From where I parked there’s a place to camp. You’ll find two trails nearby. One goes up and one goes down. I’m curious where the “down” trail leads.
For the most part, the hike seemed to just go up, up and UP! There wasn’t an actual trail to follow. More like a somewhat trodden “path” that was difficult for me to make out at times. Luckily I had a GPS track to follow that I found on the Internet. It started on the Shaxi Lindau side and linked up about halfway, but was better than nothing. I did come across hiking ribbons from time to time to let me know I wasn’t completely lost.
A couple looked newer, but for the most part they looked ancient.
There were also several of these old things.
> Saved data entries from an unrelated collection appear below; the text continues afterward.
Lemma Index_present s sub : contains s sub → 0 ≤ Index s sub.
Proof.
  intros (pre & post & ->). induction pre as [|c pre IH].
  - rewrite Index_unfold.
    replace (HasPrefix ("" +:+ sub +:+ post) sub) with true; [done|].
    symmetry. apply HasPrefix_true. by exists post.
  - rewrite Index_unfold. destruct (HasPrefix _ sub); [done|]. simpl.
    destruct (Index (pre +:+ sub +:+ post) sub <? 0) eqn:E; [|lia].
    apply Z.ltb_lt in E. lia.
Qed.

(** ** Plumbing of runs *)

Lemma run_bind_ret {A B} (f : A → run B) t a :
  run_bind f (t, Ret a) = (t ++ (f a).1, (f a).2).
Proof. done. Qed.

Lemma run_bind_panic {A B} (f : A → run B) t msg :
  run_bind f (t, Panic msg) = (t, Panic msg).
Proof. done. Qed.

Lemma run_bind_fail {A B} (f : A → run B) t err :
  run_bind f (t, Fail err) = (t, Fail err).
Proof. done. Qed.

Lemma fetchCertIDs_body w body :
  http_Get w trustURL = Body body →
  fetchCertIDs w = ([EvHttpGet trustURL], parseCertIDs body).
Proof. intros Hb. unfold fetchCertIDs. by rewrite Hb. Qed.

Lemma trusted_section_no_anchor body :
  ¬ contains body anchor →
  trusted_section body = Panic slice_panic.
Proof.
  intros Hno. unfold trusted_section, slice_from.
  by rewrite (Index_absent _ _ Hno).
Qed.

Section Runs.
Context `{GoLib}.

(** A panic in [fetchCertIDs] is the end of [selectCerts] and of
    [main]: nothing is caught on the way up. *)
Lemma selectCerts_fetch_panic w t msg :
  fetchCertIDs w = (t, Panic msg) → selectCerts w = (t, Panic msg).
Proof. intros Hf. unfold selectCerts. by rewrite Hf. Qed.

Lemma main_select_panic w t msg :
  selectCerts w = (t, Panic msg) → main w = (t, Panic msg).
Proof. intros Hs. unfold main. by rewrite Hs. Qed.

Lemma main_select_fail w t err :
  selectCerts w = (t, Fail err) → main w = (t ++ [EvLog err], Exit 1).
Proof. intros Hs. unfold main. by rewrite Hs. Qed.

End Runs.

(** ** The parser of the trust list *)

Lemma index_at_cases {A} (l : list A) i :
  index_at l i = Panic index_panic ∨ ∃ x, index_at l i = Ret x.
Proof.
  unfold index_at. destruct (i <? 0); [by left|].
  destruct (l !! Z.to_nat i); [right; eauto | by left].
Qed.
I’m sure there’s a technical term for them that I’ll eventually learn. It was good to see them; I knew I was on the right track.
There wasn’t much of a view on the way up. At best, I could see the famous long suspension bridge down below roughly halfway through the hike.
Somewhere along the way I came across a makeshift camp. The fire is ready to spark up and a pot ready to boil! 🙂
I also found this interesting tree. Something appears to have made these horizontal scars into the tree.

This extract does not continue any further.